Stored items:
= = = = =
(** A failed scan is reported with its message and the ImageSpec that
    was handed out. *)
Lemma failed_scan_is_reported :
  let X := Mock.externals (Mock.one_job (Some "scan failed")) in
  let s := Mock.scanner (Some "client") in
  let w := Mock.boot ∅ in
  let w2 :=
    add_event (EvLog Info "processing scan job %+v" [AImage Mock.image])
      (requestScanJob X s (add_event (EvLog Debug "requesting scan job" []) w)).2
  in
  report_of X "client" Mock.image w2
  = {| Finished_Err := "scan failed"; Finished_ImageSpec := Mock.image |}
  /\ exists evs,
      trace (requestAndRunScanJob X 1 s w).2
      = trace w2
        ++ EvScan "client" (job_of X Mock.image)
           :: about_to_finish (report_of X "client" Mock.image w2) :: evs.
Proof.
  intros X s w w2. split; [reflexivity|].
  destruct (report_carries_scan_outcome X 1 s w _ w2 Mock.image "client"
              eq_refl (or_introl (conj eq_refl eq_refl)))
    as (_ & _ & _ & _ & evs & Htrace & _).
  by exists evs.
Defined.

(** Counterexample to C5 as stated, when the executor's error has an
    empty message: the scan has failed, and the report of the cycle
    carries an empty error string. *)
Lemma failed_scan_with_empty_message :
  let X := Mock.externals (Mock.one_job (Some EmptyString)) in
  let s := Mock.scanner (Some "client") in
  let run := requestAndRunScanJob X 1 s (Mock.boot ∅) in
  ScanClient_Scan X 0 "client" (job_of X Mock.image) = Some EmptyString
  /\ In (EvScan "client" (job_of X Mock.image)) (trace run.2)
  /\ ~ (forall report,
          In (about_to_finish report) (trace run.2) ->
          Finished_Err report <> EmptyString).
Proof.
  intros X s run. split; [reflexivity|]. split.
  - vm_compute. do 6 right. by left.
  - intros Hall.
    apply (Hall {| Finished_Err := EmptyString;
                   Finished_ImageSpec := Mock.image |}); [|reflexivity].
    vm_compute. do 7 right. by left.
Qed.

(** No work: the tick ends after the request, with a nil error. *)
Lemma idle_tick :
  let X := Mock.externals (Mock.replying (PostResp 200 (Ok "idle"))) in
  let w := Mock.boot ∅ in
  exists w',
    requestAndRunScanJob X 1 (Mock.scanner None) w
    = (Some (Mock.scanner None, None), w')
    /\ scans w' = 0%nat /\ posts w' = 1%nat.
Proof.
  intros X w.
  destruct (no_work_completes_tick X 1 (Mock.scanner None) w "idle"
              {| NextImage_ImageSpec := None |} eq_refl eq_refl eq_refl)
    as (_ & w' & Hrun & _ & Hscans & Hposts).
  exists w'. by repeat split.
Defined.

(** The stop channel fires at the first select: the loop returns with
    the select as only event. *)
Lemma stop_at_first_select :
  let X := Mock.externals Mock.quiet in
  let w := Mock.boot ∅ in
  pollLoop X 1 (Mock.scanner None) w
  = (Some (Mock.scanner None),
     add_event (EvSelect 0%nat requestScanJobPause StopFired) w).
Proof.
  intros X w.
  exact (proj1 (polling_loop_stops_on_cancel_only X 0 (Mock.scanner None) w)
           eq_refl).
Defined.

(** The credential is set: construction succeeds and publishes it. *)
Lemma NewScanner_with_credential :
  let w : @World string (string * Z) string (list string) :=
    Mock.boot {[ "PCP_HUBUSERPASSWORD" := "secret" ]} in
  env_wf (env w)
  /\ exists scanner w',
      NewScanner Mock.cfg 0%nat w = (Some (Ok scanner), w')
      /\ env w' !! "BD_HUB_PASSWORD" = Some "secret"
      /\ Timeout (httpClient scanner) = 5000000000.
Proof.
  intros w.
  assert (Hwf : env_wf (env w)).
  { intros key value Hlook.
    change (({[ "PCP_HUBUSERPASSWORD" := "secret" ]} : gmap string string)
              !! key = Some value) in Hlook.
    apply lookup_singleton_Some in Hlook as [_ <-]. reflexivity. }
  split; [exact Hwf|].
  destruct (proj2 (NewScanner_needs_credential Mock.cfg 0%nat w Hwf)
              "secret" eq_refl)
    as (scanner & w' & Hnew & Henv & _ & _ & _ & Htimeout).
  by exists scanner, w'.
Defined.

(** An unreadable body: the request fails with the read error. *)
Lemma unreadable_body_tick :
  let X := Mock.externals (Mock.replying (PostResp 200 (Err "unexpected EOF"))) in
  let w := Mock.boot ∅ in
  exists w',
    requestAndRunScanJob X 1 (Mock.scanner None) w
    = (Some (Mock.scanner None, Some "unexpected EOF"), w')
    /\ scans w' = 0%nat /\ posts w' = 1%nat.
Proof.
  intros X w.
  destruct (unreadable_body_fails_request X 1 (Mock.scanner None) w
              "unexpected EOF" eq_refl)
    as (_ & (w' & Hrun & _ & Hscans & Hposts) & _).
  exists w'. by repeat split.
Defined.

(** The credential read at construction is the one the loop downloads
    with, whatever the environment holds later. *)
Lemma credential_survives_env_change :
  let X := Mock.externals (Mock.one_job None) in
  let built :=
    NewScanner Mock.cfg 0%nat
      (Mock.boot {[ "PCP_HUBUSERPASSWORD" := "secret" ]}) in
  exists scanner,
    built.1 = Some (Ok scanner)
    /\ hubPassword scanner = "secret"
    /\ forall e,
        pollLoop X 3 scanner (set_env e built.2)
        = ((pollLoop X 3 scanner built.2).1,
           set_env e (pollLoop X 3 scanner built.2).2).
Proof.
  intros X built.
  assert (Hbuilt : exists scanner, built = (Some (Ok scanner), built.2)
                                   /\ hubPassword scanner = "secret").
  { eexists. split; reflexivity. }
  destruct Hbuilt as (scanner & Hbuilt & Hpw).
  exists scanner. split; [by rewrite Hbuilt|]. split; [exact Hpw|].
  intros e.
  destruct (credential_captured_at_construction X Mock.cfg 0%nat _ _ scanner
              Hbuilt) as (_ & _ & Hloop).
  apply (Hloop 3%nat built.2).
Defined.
= = = = =
= About this task =
From the records above, copy only the lines starting with the line that holds "value) in Hlook." and going on through the line that holds "Hbuilt) as (_ & _ & Hloop).", exactly as written.

= Solution for this problem =
              !! key = Some value) in Hlook.
    apply lookup_singleton_Some in Hlook as [_ <-]. reflexivity. }
  split; [exact Hwf|].
  destruct (proj2 (NewScanner_needs_credential Mock.cfg 0%nat w Hwf)
              "secret" eq_refl)
    as (scanner & w' & Hnew & Henv & _ & _ & _ & Htimeout).
  by exists scanner, w'.
Defined.

(** An unreadable body: the request fails with the read error. *)
Lemma unreadable_body_tick :
  let X := Mock.externals (Mock.replying (PostResp 200 (Err "unexpected EOF"))) in
  let w := Mock.boot ∅ in
  exists w',
    requestAndRunScanJob X 1 (Mock.scanner None) w
    = (Some (Mock.scanner None, Some "unexpected EOF"), w')
    /\ scans w' = 0%nat /\ posts w' = 1%nat.
Proof.
  intros X w.
  destruct (unreadable_body_fails_request X 1 (Mock.scanner None) w
              "unexpected EOF" eq_refl)
    as (_ & (w' & Hrun & _ & Hscans & Hposts) & _).
  exists w'. by repeat split.
Defined.

(** The credential read at construction is the one the loop downloads
    with, whatever the environment holds later. *)
Lemma credential_survives_env_change :
  let X := Mock.externals (Mock.one_job None) in
  let built :=
    NewScanner Mock.cfg 0%nat
      (Mock.boot {[ "PCP_HUBUSERPASSWORD" := "secret" ]}) in
  exists scanner,
    built.1 = Some (Ok scanner)
    /\ hubPassword scanner = "secret"
    /\ forall e,
        pollLoop X 3 scanner (set_env e built.2)
        = ((pollLoop X 3 scanner built.2).1,
           set_env e (pollLoop X 3 scanner built.2).2).
Proof.
  intros X built.
  assert (Hbuilt : exists scanner, built = (Some (Ok scanner), built.2)
                                   /\ hubPassword scanner = "secret").
  { eexists. split; reflexivity. }
  destruct Hbuilt as (scanner & Hbuilt & Hpw).
  exists scanner. split; [by rewrite Hbuilt|]. split; [exact Hpw|].
  intros e.
  destruct (credential_captured_at_construction X Mock.cfg 0%nat _ _ scanner
              Hbuilt) as (_ & _ & Hloop).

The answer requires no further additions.